Source: The Canadian Wheat Board
The Canadian Wheat Board has increased its 2010-11 export target by almost two million tonnes over mid-summer projections, but remains challenged by a lower-grade crop resulting from poor weather conditions during the 2010 growing season.
In its annual Grain Marketing Report, mailed to farmers across Western Canada, the CWB has announced an export target of 17.4 million tonnes, down a million tonnes from the last two crop years. The report is available at www.cwb.ca/grainmatters.
"Grain prices have moved to relatively high levels, which is good news for farmers with grain in their bins," CWB Chief Operating Officer Ward Weisensel said. "However, the crop also presents a number of marketing challenges, as we work to familiarize customers with the positive intrinsic qualities of the grain produced on the Prairies this year."

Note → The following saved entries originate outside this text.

(* ===== verification/MerkleBlock.v ===== *)
(** Partial Merkle trees (src/bitcoin/src/merkleblock.h and merkleblock.cpp): the proof
    that some transactions are in a block, as bits and hashes in depth-first order.
    What is built for a set of transactions proves exactly that set, also after it was
    sent; and no partial tree proves a transaction that is not in the block. *)

From S2P Require Import Prelude Serialize MerkleDamgard Sha2 Hash Transaction Merkle.

(** * The code *)

Definition MIN_TRANSACTION_WEIGHT : Z := WITNESS_SCALE_FACTOR * 60.

(** One step of the loop: [ret[p / 8] |= bits[p] << (p % 8)]. *)
Definition set_bit (ret : bytes) (pb : nat * bool) : bytes :=
  let '(p, b) := pb in
  alter (fun x => u8 (Z.lor x (Z.shiftl (Z.b2z b) (Z.of_nat (p mod 8))))) (p / 8)%nat ret.

Definition BitsToBytes (bits : list bool) : bytes :=
  foldl set_bit (replicate ((length bits + 7) / 8) 0) (zip (seq 0 (length bits)) bits).

Definition BytesToBits (bs : bytes) : list bool :=
  (fun p => negb (Z.land (nth (p / 8) bs 0) (Z.shiftl 1 (Z.of_nat (p mod 8))) =? 0)) <$> seq 0 (length bs * 8).

Record CPartialMerkleTree := PartialMerkleTree {
  nTransactions : Z;
  vBits : list bool;
  vHash : list bytes;
  fBad : bool;
}.

Definition CalcTreeWidth (nTransactions : Z) (height : nat) : Z :=
  Z.shiftr (u32 (nTransactions + Z.shiftl 1 (Z.of_nat height) - 1)) (Z.of_nat height).

(** [while (CalcTreeWidth(nHeight) > 1) nHeight++]; a shift by 31 bits or more does not
    occur for the numbers of transactions of a block. *)
Fixpoint tree_height (fuel : nat) (nTransactions : Z) (nHeight : nat) : nat :=
  match fuel with
  | O => nHeight
  | S fuel => if 1 <? CalcTreeWidth nTransactions nHeight then tree_height fuel nTransactions (S nHeight) else nHeight
  end.

Section Build.
Context (n : Z) (vTxid : list bytes) (vMatch : list bool).

Fixpoint CalcHash (height : nat) (pos : Z) : result string bytes :=
  match vTxid with
  | [] => Err "assert(vTxid.size() != 0)"
  | _ =>
      match height with
      | O => match vTxid !! Z.to_nat pos with Some h => Ok h | None => Err "vTxid[pos]" end
      | S height =>
          hl ← CalcHash height (u32 (pos * 2));
          hr ← (if u32 (pos * 2 + 1) <? CalcTreeWidth n height then CalcHash height (u32 (pos * 2 + 1)) else Ok hl);
          Ok (Hash2 hl hr)
      end
  end.

(** The loop over the matches from [p] on, [k] times. *)
Fixpoint parent_of_match (k : nat) (p : Z) (fParentOfMatch : bool) : result string bool :=
  match k with
  | O => Ok fParentOfMatch
  | S k =>
      match vMatch !! Z.to_nat p with
      | Some b => parent_of_match k (p + 1) (fParentOfMatch || b)
      | None => Err "vMatch[p]"
      end
  end.

(** What is pushed on [vBits] and [vHash]. *)
Fixpoint TraverseAndBuild (height : nat) (pos : Z) (bits : list bool) (hashes : list bytes) : result string (list bool * list bytes) :=
  let first := u32 (Z.shiftl pos (Z.of_nat height)) in
  let last := Z.min (u32 (Z.shiftl (pos + 1) (Z.of_nat height))) n in
  fParentOfMatch ← parent_of_match (Z.to_nat (last - first)) first false;
  let bits := bits ++ [fParentOfMatch] in
  match height, fParentOfMatch with
  | S height, true =>
      '(bits, hashes) ← TraverseAndBuild height (u32 (pos * 2)) bits hashes;
      if u32 (pos * 2 + 1) <? CalcTreeWidth n height then TraverseAndBuild height (u32 (pos * 2 + 1)) bits hashes
      else Ok (bits, hashes)
  | _, _ => h ← CalcHash height pos; Ok (bits, hashes ++ [h])
  end.

End Build.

This year's CWB marketing program targets exports of 11.8 million tonnes of wheat, four million tonnes of durum and 1.5 million tonnes of bulk barley. Barley exports are expected to consist largely of feed barley, given international prices that have been competitive with domestic feed barley values, as well as very low supplies of selectable malting barley.
Extremely wet growing and harvest seasons across most of the Prairies resulted in below-average production and quality for wheat, durum and barley. Production of the six major western Canadian grains was 42.3 million tonnes, down more than 20 per cent from 54.3 million tonnes last year. Spring wheat grades are the lowest since 2004, a stark contrast from the previous four years, when excellent crop quality resulted in at least three-quarters of the crop falling into the top two grades. Meanwhile, the quality profiles for durum and barley are among the lowest ever seen.

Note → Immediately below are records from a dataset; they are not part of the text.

(* ===== verification/Script.v ===== *)
(** Scripts (src/bitcoin/src/script/script.h and script.cpp): opcodes, the
    parsing of a script into operations, data pushes, script numbers, and the
    predicates on scripts. *)

From S2P Require Import Prelude Serialize MerkleDamgard Sha2 Hash.

(** * Opcodes

    An opcode is a byte; the enumeration names most of them.  Values without a
    name (direct pushes of 1 to 75 bytes, and the unassigned ones) are handled by
    ranges, as in the source. *)

Inductive opcodetype :=
| OP_0 | OP_PUSHDATA1 | OP_PUSHDATA2 | OP_PUSHDATA4 | OP_1NEGATE | OP_RESERVED | OP_1 | OP_2
| OP_3 | OP_4 | OP_5 | OP_6 | OP_7 | OP_8 | OP_9 | OP_10 | OP_11 | OP_12 | OP_13 | OP_14 | OP_15
| OP_16 | OP_NOP | OP_VER | OP_IF | OP_NOTIF | OP_VERIF | OP_VERNOTIF | OP_ELSE | OP_ENDIF
| OP_VERIFY | OP_RETURN | OP_TOALTSTACK | OP_FROMALTSTACK | OP_2DROP | OP_2DUP | OP_3DUP
| OP_2OVER | OP_2ROT | OP_2SWAP | OP_IFDUP | OP_DEPTH | OP_DROP | OP_DUP | OP_NIP | OP_OVER
| OP_PICK | OP_ROLL | OP_ROT | OP_SWAP | OP_TUCK | OP_CAT | OP_SUBSTR | OP_LEFT | OP_RIGHT
| OP_SIZE | OP_INVERT | OP_AND | OP_OR | OP_XOR | OP_EQUAL | OP_EQUALVERIFY | OP_RESERVED1
| OP_RESERVED2 | OP_1ADD | OP_1SUB | OP_2MUL | OP_2DIV | OP_NEGATE | OP_ABS | OP_NOT
| OP_0NOTEQUAL | OP_ADD | OP_SUB | OP_MUL | OP_DIV | OP_MOD | OP_LSHIFT | OP_RSHIFT | OP_BOOLAND
| OP_BOOLOR | OP_NUMEQUAL | OP_NUMEQUALVERIFY | OP_NUMNOTEQUAL | OP_LESSTHAN | OP_GREATERTHAN
| OP_LESSTHANOREQUAL | OP_GREATERTHANOREQUAL | OP_MIN | OP_MAX | OP_WITHIN | OP_RIPEMD160
| OP_SHA1 | OP_SHA256 | OP_HASH160 | OP_HASH256 | OP_CODESEPARATOR | OP_CHECKSIG
| OP_CHECKSIGVERIFY | OP_CHECKMULTISIG | OP_CHECKMULTISIGVERIFY | OP_NOP1
| OP_CHECKLOCKTIMEVERIFY | OP_CHECKSEQUENCEVERIFY | OP_NOP4 | OP_NOP5 | OP_NOP6 | OP_NOP7
| OP_NOP8 | OP_NOP9 | OP_NOP10 | OP_CHECKSIGADD | OP_INVALIDOPCODE.

#[export] Instance opcodetype_eq_dec : EqDecision opcodetype.
Proof. solve_decision. Defined.

Definition op (c : opcodetype) : Z :=
  match c with
  | OP_0 => 0x00 | OP_PUSHDATA1 => 0x4c | OP_PUSHDATA2 => 0x4d | OP_PUSHDATA4 => 0x4e
  | OP_1NEGATE => 0x4f | OP_RESERVED => 0x50 | OP_1 => 0x51 | OP_2 => 0x52 | OP_3 => 0x53
  | OP_4 => 0x54 | OP_5 => 0x55 | OP_6 => 0x56 | OP_7 => 0x57 | OP_8 => 0x58 | OP_9 => 0x59
  | OP_10 => 0x5a | OP_11 => 0x5b | OP_12 => 0x5c | OP_13 => 0x5d | OP_14 => 0x5e | OP_15 => 0x5f
  | OP_16 => 0x60 | OP_NOP => 0x61 | OP_VER => 0x62 | OP_IF => 0x63 | OP_NOTIF => 0x64
  | OP_VERIF => 0x65 | OP_VERNOTIF => 0x66 | OP_ELSE => 0x67 | OP_ENDIF => 0x68
  | OP_VERIFY => 0x69 | OP_RETURN => 0x6a | OP_TOALTSTACK => 0x6b | OP_FROMALTSTACK => 0x6c
  | OP_2DROP => 0x6d | OP_2DUP => 0x6e | OP_3DUP => 0x6f | OP_2OVER => 0x70 | OP_2ROT => 0x71
  | OP_2SWAP => 0x72 | OP_IFDUP => 0x73 | OP_DEPTH => 0x74 | OP_DROP => 0x75 | OP_DUP => 0x76
  | OP_NIP => 0x77 | OP_OVER => 0x78 | OP_PICK => 0x79 | OP_ROLL => 0x7a | OP_ROT => 0x7b
  | OP_SWAP => 0x7c | OP_TUCK => 0x7d | OP_CAT => 0x7e | OP_SUBSTR => 0x7f | OP_LEFT => 0x80
  | OP_RIGHT => 0x81 | OP_SIZE => 0x82 | OP_INVERT => 0x83 | OP_AND => 0x84 | OP_OR => 0x85
  | OP_XOR => 0x86 | OP_EQUAL => 0x87 | OP_EQUALVERIFY => 0x88 | OP_RESERVED1 => 0x89
  | OP_RESERVED2 => 0x8a | OP_1ADD => 0x8b | OP_1SUB => 0x8c | OP_2MUL => 0x8d | OP_2DIV => 0x8e
  | OP_NEGATE => 0x8f | OP_ABS => 0x90 | OP_NOT => 0x91 | OP_0NOTEQUAL => 0x92 | OP_ADD => 0x93
  | OP_SUB => 0x94 | OP_MUL => 0x95 | OP_DIV => 0x96 | OP_MOD => 0x97 | OP_LSHIFT => 0x98
  | OP_RSHIFT => 0x99 | OP_BOOLAND => 0x9a | OP_BOOLOR => 0x9b | OP_NUMEQUAL => 0x9c
  | OP_NUMEQUALVERIFY => 0x9d | OP_NUMNOTEQUAL => 0x9e | OP_LESSTHAN => 0x9f
  | OP_GREATERTHAN => 0xa0 | OP_LESSTHANOREQUAL => 0xa1 | OP_GREATERTHANOREQUAL => 0xa2
  | OP_MIN => 0xa3 | OP_MAX => 0xa4 | OP_WITHIN => 0xa5 | OP_RIPEMD160 => 0xa6 | OP_SHA1 => 0xa7
  | OP_SHA256 => 0xa8 | OP_HASH160 => 0xa9 | OP_HASH256 => 0xaa | OP_CODESEPARATOR => 0xab
  | OP_CHECKSIG => 0xac | OP_CHECKSIGVERIFY => 0xad | OP_CHECKMULTISIG => 0xae
  | OP_CHECKMULTISIGVERIFY => 0xaf | OP_NOP1 => 0xb0 | OP_CHECKLOCKTIMEVERIFY => 0xb1
  | OP_CHECKSEQUENCEVERIFY => 0xb2 | OP_NOP4 => 0xb3 | OP_NOP5 => 0xb4 | OP_NOP6 => 0xb5
  | OP_NOP7 => 0xb6 | OP_NOP8 => 0xb7 | OP_NOP9 => 0xb8 | OP_NOP10 => 0xb9
  | OP_CHECKSIGADD => 0xba | OP_INVALIDOPCODE => 0xff
  end.

Definition all_opcodes : list opcodetype :=
  [OP_0; OP_PUSHDATA1; OP_PUSHDATA2; OP_PUSHDATA4; OP_1NEGATE; OP_RESERVED; OP_1; OP_2; OP_3;
   OP_4; OP_5; OP_6; OP_7; OP_8; OP_9; OP_10; OP_11; OP_12; OP_13; OP_14; OP_15; OP_16; OP_NOP;
   OP_VER; OP_IF; OP_NOTIF; OP_VERIF; OP_VERNOTIF; OP_ELSE; OP_ENDIF; OP_VERIFY; OP_RETURN;
   OP_TOALTSTACK; OP_FROMALTSTACK; OP_2DROP; OP_2DUP; OP_3DUP; OP_2OVER; OP_2ROT; OP_2SWAP;
   OP_IFDUP; OP_DEPTH; OP_DROP; OP_DUP; OP_NIP; OP_OVER; OP_PICK; OP_ROLL; OP_ROT; OP_SWAP;
   OP_TUCK; OP_CAT; OP_SUBSTR; OP_LEFT; OP_RIGHT; OP_SIZE; OP_INVERT; OP_AND; OP_OR; OP_XOR;
   OP_EQUAL; OP_EQUALVERIFY; OP_RESERVED1; OP_RESERVED2; OP_1ADD; OP_1SUB; OP_2MUL; OP_2DIV;
   OP_NEGATE; OP_ABS; OP_NOT; OP_0NOTEQUAL; OP_ADD; OP_SUB; OP_MUL; OP_DIV; OP_MOD; OP_LSHIFT;
   OP_RSHIFT; OP_BOOLAND; OP_BOOLOR; OP_NUMEQUAL; OP_NUMEQUALVERIFY; OP_NUMNOTEQUAL; OP_LESSTHAN;
   OP_GREATERTHAN; OP_LESSTHANOREQUAL; OP_GREATERTHANOREQUAL; OP_MIN; OP_MAX; OP_WITHIN;
   OP_RIPEMD160; OP_SHA1; OP_SHA256; OP_HASH160; OP_HASH256; OP_CODESEPARATOR; OP_CHECKSIG;
   OP_CHECKSIGVERIFY; OP_CHECKMULTISIG; OP_CHECKMULTISIGVERIFY; OP_NOP1; OP_CHECKLOCKTIMEVERIFY;
   OP_CHECKSEQUENCEVERIFY; OP_NOP4; OP_NOP5; OP_NOP6; OP_NOP7; OP_NOP8; OP_NOP9; OP_NOP10;
   OP_CHECKSIGADD; OP_INVALIDOPCODE].

(** The name of a byte, which [switch (opcode)] dispatches on. *)
Definition opcode_name (b : Z) : option opcodetype := List.find (fun c => op c =? b) all_opcodes.

Definition MAX_OPCODE : Z := op OP_NOP10.

(** * Limits *)

Definition MAX_SCRIPT_ELEMENT_SIZE : Z := 520.
Definition MAX_OPS_PER_SCRIPT : Z := 201.
Definition MAX_PUBKEYS_PER_MULTISIG : Z := 20.
Definition MAX_SCRIPT_SIZE : Z := 10000.
Definition MAX_STACK_SIZE : Z := 1000.
Definition LOCKTIME_THRESHOLD : Z := 500000000.
Definition ANNEX_TAG : Z := 0x50.
Definition VALIDATION_WEIGHT_PER_SIGOP_PASSED : Z := 50.
Definition VALIDATION_WEIGHT_OFFSET : Z := 50.

(** * Parsing

    An iterator into a script is the list of the bytes from it to the end. *)

(** The length of the push an opcode up to [OP_PUSHDATA4] announces, and the
    iterator after it; [None] where the length itself is cut off. *)
Definition push_size (opcode : Z) (pc : bytes) : option Z * bytes :=
  if opcode <? op OP_PUSHDATA1 then (Some opcode, pc)
  else if opcode =? op OP_PUSHDATA1 then
    match pc with [] => (None, pc) | n :: pc => (Some n, pc) end
  else if opcode =? op OP_PUSHDATA2 then
    if zlen pc <? 2 then (None, pc) else (Some (le_val (take 2 pc)), drop 2 pc)
  else if opcode =? op OP_PUSHDATA4 then
    if zlen pc <? 4 then (None, pc) else (Some (le_val (take 4 pc)), drop 4 pc)
  else (Some 0, pc).

(** [GetScriptOp]: whether it succeeded, [opcodeRet], [pvchRet] and the iterator,
    which has moved even when it failed. *)
Definition GetScriptOp (pc : bytes) : bool * Z * bytes * bytes :=
  match pc with
  | [] => (false, op OP_INVALIDOPCODE, [], [])
  | opcode :: pc =>
      if opcode <=? op OP_PUSHDATA4 then
        match push_size opcode pc with
        | (None, pc) => (false, op OP_INVALIDOPCODE, [], pc)
        | (Some nSize, pc) =>
            if zlen pc <? nSize then (false, op OP_INVALIDOPCODE, [], pc)
            else (true, opcode, take (Z.to_nat nSize) pc, drop (Z.to_nat nSize) pc)
        end
      else (true, opcode, [], pc)
  end.

Definition DecodeOP_N (opcode : Z) : result string Z :=
  if opcode =? op OP_0 then Ok 0
  else if (op OP_1 <=? opcode) && (opcode <=? op OP_16) then Ok (opcode - (op OP_1 - 1))
  else Err "assertion in DecodeOP_N".

Definition EncodeOP_N (n : Z) : result string Z :=
  if (0 <=? n) && (n <=? 16) then Ok (if n =? 0 then op OP_0 else op OP_1 + n - 1)
  else Err "assertion in EncodeOP_N".

(** ** Writing *)

Definition AppendDataSize (size : Z) : bytes :=
  if size <? op OP_PUSHDATA1 then [u8 size]
  else if size <=? 0xff then [op OP_PUSHDATA1; u8 size]
  else if size <=? 0xffff then op OP_PUSHDATA2 :: le_bytes 2 size
  else op OP_PUSHDATA4 :: le_bytes 4 size.

(** [script << b] for bytes [b], and for an opcode. *)
Definition push_data (script b : bytes) : bytes := script ++ AppendDataSize (u32 (zlen b)) ++ b.

Definition push_op (script : bytes) (opcode : Z) : result string bytes :=
  if (opcode <? 0) || (0xff <? opcode) then Err "CScript::operator<<(): invalid opcode"
  else Ok (script ++ [opcode]).

(** * Script numbers *)

Fixpoint serialize_loop (fuel : nat) (absvalue : Z) : bytes :=
  match fuel with
  | O => []
  | S fuel =>
      if absvalue =? 0 then []
      else Z.land absvalue 0xff :: serialize_loop fuel (Z.shiftr absvalue 8)
  end.

Definition back (v : bytes) : Z := List.last v 0.

(** [CScriptNum::serialize]; a 64-bit magnitude has at most eight bytes. *)
Definition CScriptNum_serialize (value : Z) : bytes :=
  if value =? 0 then []
  else
    let neg := value <? 0 in
    let absvalue := if neg then u64 ((2 ^ 64 - 1 - u64 value) + 1) else u64 value in
    let result := serialize_loop 8 absvalue in
    if negb (Z.land (back result) 0x80 =? 0) then result ++ [if neg then 0x80 else 0]
    else if neg then removelast result ++ [Z.lor (back result) 0x80]
    else result.

Fixpoint set_vch_loop (i : Z) (vch : bytes) (acc : Z) : Z :=
  match vch with
  | [] => acc
  | b :: vch => set_vch_loop (i + 1) vch (Z.lor acc (Z.shiftl b (8 * i)))
  end.

Definition CScriptNum_set_vch (vch : bytes) : Z :=
  match vch with
  | [] => 0
  | _ =>
      let value := set_vch_loop 0 vch 0 in
      if negb (Z.land (back vch) 0x80 =? 0)
      then - Z.land value (2 ^ 64 - 1 - Z.shiftl 0x80 (8 * (zlen vch - 1)))
      else value
  end.

(** [CScriptNum(vch, fRequireMinimal, nMaxNumSize)] *)
Definition CScriptNum_new (vch : bytes) (fRequireMinimal : bool) (nMaxNumSize : Z) : result string Z :=
  if nMaxNumSize <? zlen vch then Err "script number overflow"
  else if fRequireMinimal && (0 <? zlen vch) && (Z.land (back vch) 0x7f =? 0)
          && ((zlen vch <=? 1) || (Z.land (nth (length vch - 2) vch 0) 0x80 =? 0))
  then Err "non-minimally encoded script number"
  else Ok (CScriptNum_set_vch vch).

Definition nDefaultMaxNumSize : Z := 4.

Wheat prices in general have been buoyed by a drop in U.S. corn production, which has significantly boosted the international feed market. Feed wheat prices for western Canadian farmers have more than doubled from last year, with pooled returns currently projected at $175.27 per tonne in Saskatchewan – up 120 per cent from 2009-10 payments. Lack of exports from Russia and Ukraine (normally large suppliers of lower-grade grain) has also provided price support, as have production and quality problems in Australia.
For 2010-11, the CWB currently projects farmers will receive spring-wheat prices that are approximately 50-per-cent higher than last year: about $265 per tonne for top-quality spring wheat and about $193 for the more prevalent No. 3 grade (Saskatchewan farmgate). For durum, top-quality grain is expected to bring about $232 in Saskatchewan (up about 55 per cent from last year) and $190 for the No.3 grade (up about 14 per cent from last year). Feed barley pool returns are projected at about $160 per tonne in Saskatchewan and malting barley at $182 per tonne. A complete list of estimated returns for all provinces can be found on cwb.ca, under "Farmers" and "Pool Return Outlooks". An updated Pool Return Outlook (PRO) will be released on January 27.

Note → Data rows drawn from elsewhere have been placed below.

(** The coins seen through the cache entries [m] over the coins [b]. *)
Definition overlay (m : gmap COutPoint CCoinsCacheEntry) (b : gmap COutPoint Coin) : gmap COutPoint Coin :=
  merge (fun e c => match e with Some e => entry_view e | None => c end) m b.

Section Coins.

(** [memusage::DynamicUsage(scriptPubKey)]: the heap memory of a script, which
    depends on the allocator. *)
Context (DynamicUsage : bytes -> Z).

Definition DynamicMemoryUsage (c : Coin) : Z := DynamicUsage (scriptPubKey (out c)).

(** [CoinsViewCacheCursor::NextAndMaybeErase], its effect on the child. *)
Definition NextAndMaybeErase (will_erase : bool) (k : COutPoint) (child : coins_state) : coins_state :=
  if will_erase then child
  else
    match cs_map child !! k with
    | Some e =>
        if IsSpent (coin e) then cs_erase k (usage_sub (DynamicMemoryUsage (coin e)) child)
        else SetClean k child
    | None => child
    end.

Definition WillErase (will_erase : bool) (e : CCoinsCacheEntry) : bool :=
  will_erase || IsSpent (coin e).

(** * The interface of a view

    [GetCoin] and [GetBestBlock] are const methods that may fill caches, so the
    view is threaded through them.  [BatchWrite view child will_erase hash]
    walks over the flagged entries of [child]; it returns the success flag, the
    view and the child as the cursor leaves it, or the exception. *)

Class CoinsViewOps (V : Type) := {
  view_GetCoin : V -> COutPoint -> option Coin * V;
  view_GetBestBlock : V -> bytes * V;
  view_BatchWrite : V -> coins_state -> bool -> bytes -> result string (bool * V * coins_state);
}.

(** * The cache *)

Record CCoinsViewCache (V : Type) := Cache {
  base : V;
  hashBlock : bytes;
  cache : coins_state;
}.
Arguments Cache {V} base hashBlock cache.
Arguments base {V} c.
Arguments hashBlock {V} c.
Arguments cache {V} c.

Section Cache.
Context {V : Type} {OPS : CoinsViewOps V}.

Definition CCoinsViewCache_new (baseIn : V) : CCoinsViewCache V := Cache baseIn uint256_null cs_empty.

Definition with_cache (c : CCoinsViewCache V) (s : coins_state) : CCoinsViewCache V :=
  Cache (base c) (hashBlock c) s.

(** [FetchCoin]: the entry for the outpoint, [None] for [cacheCoins.end()]. *)
Definition FetchCoin (c : CCoinsViewCache V) (outpoint : COutPoint)
    : option CCoinsCacheEntry * CCoinsViewCache V :=
  match cs_map (cache c) !! outpoint with
  | Some e => (Some e, c)
  | None =>
      let '(r, b) := view_GetCoin (base c) outpoint in
      let c := Cache b (hashBlock c) (cache c) in
      match r with
      | Some co =>
          let s := cs_emplace outpoint co (cache c) in
          let s := usage_add (DynamicMemoryUsage co) s in
          let s := if IsSpent co then SetFresh outpoint s else s in
          (cs_map s !! outpoint, with_cache c s)
      | None => (None, c)
      end
  end.

Definition CCoinsViewCache_GetCoin (c : CCoinsViewCache V) (outpoint : COutPoint)
    : option Coin * CCoinsViewCache V :=
  let '(it, c) := FetchCoin c outpoint in
  match it with
  | Some e => (if negb (IsSpent (coin e)) then Some (coin e) else None, c)
  | None => (None, c)
  end.

(** [AddCoin].  An exception, or the failed assertion, is [Err] of its message
    and of the state it leaves behind. *)
Definition AddCoin (c : CCoinsViewCache V) (outpoint : COutPoint) (co : Coin)
    (possible_overwrite : bool) : result (string * CCoinsViewCache V) (CCoinsViewCache V) :=
  if IsSpent co then Err ("assert(!coin.IsSpent())", c)
  else if IsUnspendable (scriptPubKey (out co)) then Ok c
  else
    let '(e, s) :=
      match cs_map (cache c) !! outpoint with
      | Some e => (e, usage_sub (DynamicMemoryUsage (coin e)) (cache c))
      | None => (CacheEntry coinEmpty false false, cs_emplace outpoint coinEmpty (cache c))
      end in
    if negb possible_overwrite && negb (IsSpent (coin e))
    then Err ("Attempted to overwrite an unspent coin (when possible_overwrite is false)", with_cache c s)
    else
      let fresh := negb possible_overwrite && negb (IsDirty e) in
      let s := set_coin outpoint co s in
      let s := SetDirty outpoint s in
      let s := if fresh then SetFresh outpoint s else s in
      Ok (with_cache c (usage_add (DynamicMemoryUsage co) s)).

Definition EmplaceCoinInternalDANGER (c : CCoinsViewCache V) (outpoint : COutPoint) (co : Coin)
    : CCoinsViewCache V :=
  let s := usage_add (DynamicMemoryUsage co) (cache c) in
  match cs_map s !! outpoint with
  | Some _ => with_cache c s
  | None => with_cache c (SetDirty outpoint (cs_emplace outpoint co s))
  end.

(** [SpendCoin]; the second component is what [*moveout] receives. *)
Definition SpendCoin (c : CCoinsViewCache V) (outpoint : COutPoint)
    : bool * option Coin * CCoinsViewCache V :=
  let '(it, c) := FetchCoin c outpoint in
  match it with
  | None => (false, None, c)
  | Some e =>
      let s := usage_sub (DynamicMemoryUsage (coin e)) (cache c) in
      let s := if IsFresh e then cs_erase outpoint s
               else set_coin outpoint (Coin_Clear (coin e)) (SetDirty outpoint s) in
      (true, Some (coin e), with_cache c s)
  end.

Definition AccessCoin (c : CCoinsViewCache V) (outpoint : COutPoint) : Coin * CCoinsViewCache V :=
  let '(it, c) := FetchCoin c outpoint in
  (match it with Some e => coin e | None => coinEmpty end, c).

Definition HaveCoin (c : CCoinsViewCache V) (outpoint : COutPoint) : bool * CCoinsViewCache V :=
  let '(it, c) := FetchCoin c outpoint in
  (match it with Some e => negb (IsSpent (coin e)) | None => false end, c).

Definition HaveCoinInCache (c : CCoinsViewCache V) (outpoint : COutPoint) : bool :=
  match cs_map (cache c) !! outpoint with
  | Some e => negb (IsSpent (coin e))
  | None => false
  end.

Definition CCoinsViewCache_GetBestBlock (c : CCoinsViewCache V) : bytes * CCoinsViewCache V :=
  if bool_decide (hashBlock c = uint256_null) then
    let '(h, b) := view_GetBestBlock (base c) in (h, Cache b h (cache c))
  else (hashBlock c, c).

The CWB has taken a number of steps in recognition of farmers' challenges this year. A special pricing program has been introduced for feed wheat, a new premium delivery contract program has been rolled out for top-quality wheat, programs are in place for fusarium-affected wheat, and new measures were announced for farmers who are unable to fulfill their signed contracts.
Controlled by western Canadian farmers, the CWB is the largest wheat and barley marketer in the world. One of Canada's biggest exporters, the Winnipeg-based organization sells grain to more than 70 countries and returns all sales revenue, less marketing costs, to farmers.